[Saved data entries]

=== Begin Enclosure ===

(** * Batman: Arkham Shadows -- combat and encounter core

    A shallow embedding of the simulation core of the two game variants,
    [batman_arkham_2d.py] (module [Arkham2D]) and [batman_arkham_shadows.py]
    (module [Shadows]), and the properties of the combat pipeline.

    Conventions.
    - A Python [int] is a [Z].
    - A Python [float] (positions, velocities, distances) is a rational [Q]:
      arithmetic is exact, rounding of the machine format is not modelled.
      The constants of the source that are written with a decimal point are
      the corresponding fractions ([0.15] is [15#100]).
    - An object mutated in place becomes a record that the operation
      returns; an operation that also returns a value returns a pair.
    - [pygame.Rect.colliderect], from the graphics library, is a parameter
      of the encounter code.  *)

From Stdlib Require Import ZArith QArith Qabs Qround Qminmax Bool List String Lia Lqa.
Import ListNotations.

Local Open Scope Z_scope.

(** ** Numbers *)

(** [a < b] on floats, as a boolean. *)
Definition Qltb (a b : Q) : bool := negb (Qle_bool b a).

(** [int(q)]: truncation towards zero. *)
Definition int_of_float (q : Q) : Z := Z.quot (Qnum q) (Z.pos (Qden q)).

(** ** Projectiles

    [class Projectile] is the same in both variants up to the names of the
    fields ([velocity_x]/[vx], [distance_traveled]/[traveled],
    [max_distance]/[max_dist], [owner_is_player]/[from_player]) and the
    step of the cosmetic spin angle (15 in the first variant, 12 in the
    second), which is the parameter [spin] below.  *)

Record Projectile := mkProjectile {
  proj_x : Q;
  proj_y : Q;
  velocity_x : Q;
  velocity_y : Q;
  proj_damage : Z;
  owner_is_player : bool;
  max_distance : Z;
  distance_traveled : Q;
  proj_active : bool;
  proj_angle : Z;
  proj_width : Z;
  proj_height : Z
}.

(** [Projectile.__init__]. *)
Definition new_Projectile (x y vx vy : Q) (damage : Z) (owner : bool)
    (max_dist : Z) : Projectile :=
  {| proj_x := x; proj_y := y; velocity_x := vx; velocity_y := vy;
     proj_damage := damage; owner_is_player := owner;
     max_distance := max_dist; distance_traveled := 0%Q;
     proj_active := true; proj_angle := 0;
     proj_width := 20; proj_height := 10 |}.

(** The assignment [projectile.active = False]. *)
Definition Projectile_deactivate (p : Projectile) : Projectile :=
  mkProjectile (proj_x p) (proj_y p) (velocity_x p) (velocity_y p)
    (proj_damage p) (owner_is_player p) (max_distance p)
    (distance_traveled p) false (proj_angle p) (proj_width p) (proj_height p).

(** [Projectile.update]. *)
Definition Projectile_update (spin : Z) (p : Projectile) : Projectile :=
  if negb (proj_active p) then p
  else
    let traveled := (distance_traveled p + Qabs (velocity_x p))%Q in
    {| proj_x := (proj_x p + velocity_x p)%Q;
       proj_y := (proj_y p + velocity_y p)%Q;
       velocity_x := velocity_x p;
       velocity_y := velocity_y p;
       proj_damage := proj_damage p;
       owner_is_player := owner_is_player p;
       max_distance := max_distance p;
       distance_traveled := traveled;
       proj_active :=
         if Qltb (inject_Z (max_distance p)) traveled then false else true;
       proj_angle := proj_angle p + spin;
       proj_width := proj_width p;
       proj_height := proj_height p |}.

(** The batarang thrown by a player standing at the start of a stage of
    the first variant. *)
Definition batarang0 : Projectile := new_Projectile 150 496 18 0 20 true 600.

(** The projectile after [n] ticks. *)
Definition Projectile_run (spin : Z) (n : nat) (p : Projectile) : Projectile :=
  Nat.iter n (Projectile_update spin) p.


(** ** Rectangles

    [pygame.Rect(x, y, w, h)].  The record keeps the four arguments of the
    constructor; what the graphics library does with them (conversion to
    integer pixels, the overlap test) is left to [colliderect]. *)

Record Rect := mkRect {
  rect_x : Q;
  rect_y : Q;
  rect_w : Z;
  rect_h : Z
}.

(** The usual overlap test of two axis-aligned rectangles on integer
    pixels, the instance at which the encounter code is run on examples. *)
Definition pixel_colliderect (a b : Rect) : bool :=
  let ax := int_of_float (rect_x a) in
  let ay := int_of_float (rect_y a) in
  let bx := int_of_float (rect_x b) in
  let by_ := int_of_float (rect_y b) in
  (ax <? bx + rect_w b) && (bx <? ax + rect_w a) &&
  (ay <? by_ + rect_h b) && (by_ <? ay + rect_h a).

(** * First variant: [batman_arkham_2d.py] *)

Module Arkham2D.

(** ** Configuration: [GameConfig] and [PlayerStats] *)

Definition GRAVITY : Q := 8 # 10.
Definition GROUND_LEVEL : Z := 550.
Definition LEVEL_WIDTH : Z := 8000.

Definition MAX_HEALTH : Z := 120.
Definition MOVE_SPEED : Q := 7.
Definition JUMP_POWER : Q := -19.
Definition DOUBLE_JUMP_POWER : Q := -16.
Definition MAX_JUMPS : Z := 2.
Definition PUNCH_DAMAGE : Z := 35.
Definition KICK_DAMAGE : Z := 45.
Definition BATARANG_DAMAGE : Z := 20.
Definition PUNCH_RANGE : Z := 70.
Definition KICK_RANGE : Z := 85.
Definition BATARANG_SPEED : Q := 18.
Definition BATARANG_MAX_DISTANCE : Z := 600.
Definition PUNCH_COOLDOWN : Z := 12.
Definition KICK_COOLDOWN : Z := 20.
Definition BATARANG_COOLDOWN : Z := 35.
Definition HIT_INVINCIBILITY : Z := 60.
Definition COMBO_WINDOW : Z := 100.
Definition COMBO_DAMAGE_BONUS : Q := 15 # 100.
Definition MAX_COMBO_MULTIPLIER : Q := 25 # 10.

(** Active frames of the three player attacks, the literals of [punch],
    [kick] and [throw_batarang]. *)
Definition PUNCH_DURATION : Z := 15.
Definition KICK_DURATION : Z := 20.
Definition BATARANG_DURATION : Z := 10.

(** ** States *)

Inductive EntityState : Set :=
  | IDLE | RUNNING | JUMPING | FALLING | ATTACKING | HIT | DEAD | BLOCKING.

Inductive AttackType : Set :=
  | NONE | PUNCH | KICK | BATARANG | ENEMY_MELEE | ENEMY_PROJECTILE.

Definition EntityState_eqb (a b : EntityState) : bool :=
  match a, b with
  | IDLE, IDLE | RUNNING, RUNNING | JUMPING, JUMPING | FALLING, FALLING
  | ATTACKING, ATTACKING | HIT, HIT | DEAD, DEAD | BLOCKING, BLOCKING => true
  | _, _ => false
  end.

Definition AttackType_eqb (a b : AttackType) : bool :=
  match a, b with
  | NONE, NONE | PUNCH, PUNCH | KICK, KICK | BATARANG, BATARANG
  | ENEMY_MELEE, ENEMY_MELEE | ENEMY_PROJECTILE, ENEMY_PROJECTILE => true
  | _, _ => false
  end.

Lemma EntityState_eqb_eq (a b : EntityState) :
  EntityState_eqb a b = true <-> a = b.
Proof. destruct a, b; simpl; split; congruence. Qed.

Lemma AttackType_eqb_eq (a b : AttackType) :
  AttackType_eqb a b = true <-> a = b.
Proof. destruct a, b; simpl; split; congruence. Qed.

Definition is_dead (s : EntityState) : bool := EntityState_eqb s DEAD.

(** ** [class Entity] *)

Record Entity := mkEntity {
  x : Q;
  y : Q;
  width : Z;
  height : Z;
  ent_velocity_x : Q;
  ent_velocity_y : Q;
  facing_right : bool;
  state : EntityState;
  health : Z;
  max_health : Z;
  animation_frame : Z;
  animation_timer : Z;
  invincibility_frames : Z;
  attack_cooldown : Z;
  current_attack : AttackType;
  attack_frame : Z
}.

(** [Entity.__init__]. *)
Definition new_Entity (x0 y0 : Q) (w h : Z) : Entity :=
  {| x := x0; y := y0; width := w; height := h;
     ent_velocity_x := 0; ent_velocity_y := 0;
     facing_right := true; state := IDLE;
     health := 100; max_health := 100;
     animation_frame := 0; animation_timer := 0;
     invincibility_frames := 0; attack_cooldown := 0;
     current_attack := NONE; attack_frame := 0 |}.

(** Assignments to one attribute. *)
Definition set_x (v : Q) (e : Entity) : Entity :=
  mkEntity v (y e) (width e) (height e) (ent_velocity_x e) (ent_velocity_y e)
    (facing_right e) (state e) (health e) (max_health e) (animation_frame e)
    (animation_timer e) (invincibility_frames e) (attack_cooldown e)
    (current_attack e) (attack_frame e).
Definition set_y (v : Q) (e : Entity) : Entity :=
  mkEntity (x e) v (width e) (height e) (ent_velocity_x e) (ent_velocity_y e)
    (facing_right e) (state e) (health e) (max_health e) (animation_frame e)
    (animation_timer e) (invincibility_frames e) (attack_cooldown e)
    (current_attack e) (attack_frame e).
Definition set_velocity_x (v : Q) (e : Entity) : Entity :=
  mkEntity (x e) (y e) (width e) (height e) v (ent_velocity_y e)
    (facing_right e) (state e) (health e) (max_health e) (animation_frame e)
    (animation_timer e) (invincibility_frames e) (attack_cooldown e)
    (current_attack e) (attack_frame e).
Definition set_velocity_y (v : Q) (e : Entity) : Entity :=
  mkEntity (x e) (y e) (width e) (height e) (ent_velocity_x e) v
    (facing_right e) (state e) (health e) (max_health e) (animation_frame e)
    (animation_timer e) (invincibility_frames e) (attack_cooldown e)
    (current_attack e) (attack_frame e).
Definition set_facing_right (v : bool) (e : Entity) : Entity :=
  mkEntity (x e) (y e) (width e) (height e) (ent_velocity_x e) (ent_velocity_y e)
    v (state e) (health e) (max_health e) (animation_frame e)
    (animation_timer e) (invincibility_frames e) (attack_cooldown e)
    (current_attack e) (attack_frame e).
Definition set_state (v : EntityState) (e : Entity) : Entity :=
  mkEntity (x e) (y e) (width e) (height e) (ent_velocity_x e) (ent_velocity_y e)
    (facing_right e) v (health e) (max_health e) (animation_frame e)
    (animation_timer e) (invincibility_frames e) (attack_cooldown e)
    (current_attack e) (attack_frame e).
Definition set_health (v : Z) (e : Entity) : Entity :=
  mkEntity (x e) (y e) (width e) (height e) (ent_velocity_x e) (ent_velocity_y e)
    (facing_right e) (state e) v (max_health e) (animation_frame e)
    (animation_timer e) (invincibility_frames e) (attack_cooldown e)
    (current_attack e) (attack_frame e).
Definition set_max_health (v : Z) (e : Entity) : Entity :=
  mkEntity (x e) (y e) (width e) (height e) (ent_velocity_x e) (ent_velocity_y e)
    (facing_right e) (state e) (health e) v (animation_frame e)
    (animation_timer e) (invincibility_frames e) (attack_cooldown e)
    (current_attack e) (attack_frame e).
Definition set_animation (frame timer : Z) (e : Entity) : Entity :=
  mkEntity (x e) (y e) (width e) (height e) (ent_velocity_x e) (ent_velocity_y e)
    (facing_right e) (state e) (health e) (max_health e) frame
    timer (invincibility_frames e) (attack_cooldown e)
    (current_attack e) (attack_frame e).
Definition set_invincibility_frames (v : Z) (e : Entity) : Entity :=
  mkEntity (x e) (y e) (width e) (height e) (ent_velocity_x e) (ent_velocity_y e)
    (facing_right e) (state e) (health e) (max_health e) (animation_frame e)
    (animation_timer e) v (attack_cooldown e)
    (current_attack e) (attack_frame e).
Definition set_attack_cooldown (v : Z) (e : Entity) : Entity :=
  mkEntity (x e) (y e) (width e) (height e) (ent_velocity_x e) (ent_velocity_y e)
    (facing_right e) (state e) (health e) (max_health e) (animation_frame e)
    (animation_timer e) (invincibility_frames e) v
    (current_attack e) (attack_frame e).
Definition set_current_attack (v : AttackType) (e : Entity) : Entity :=
  mkEntity (x e) (y e) (width e) (height e) (ent_velocity_x e) (ent_velocity_y e)
    (facing_right e) (state e) (health e) (max_health e) (animation_frame e)
    (animation_timer e) (invincibility_frames e) (attack_cooldown e)
    v (attack_frame e).
Definition set_attack_frame (v : Z) (e : Entity) : Entity :=
  mkEntity (x e) (y e) (width e) (height e) (ent_velocity_x e) (ent_velocity_y e)
    (facing_right e) (state e) (health e) (max_health e) (animation_frame e)
    (animation_timer e) (invincibility_frames e) (attack_cooldown e)
    (current_attack e) v.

=== End Enclosure ===

INSTRUCTIONS FOR THE TASK: Lines that contain "class" are to be copied from the records above.

RESULT OF THIS EXERCISE:
    [class Projectile] is the same in both variants up to the names of the
(** ** [class Entity] *)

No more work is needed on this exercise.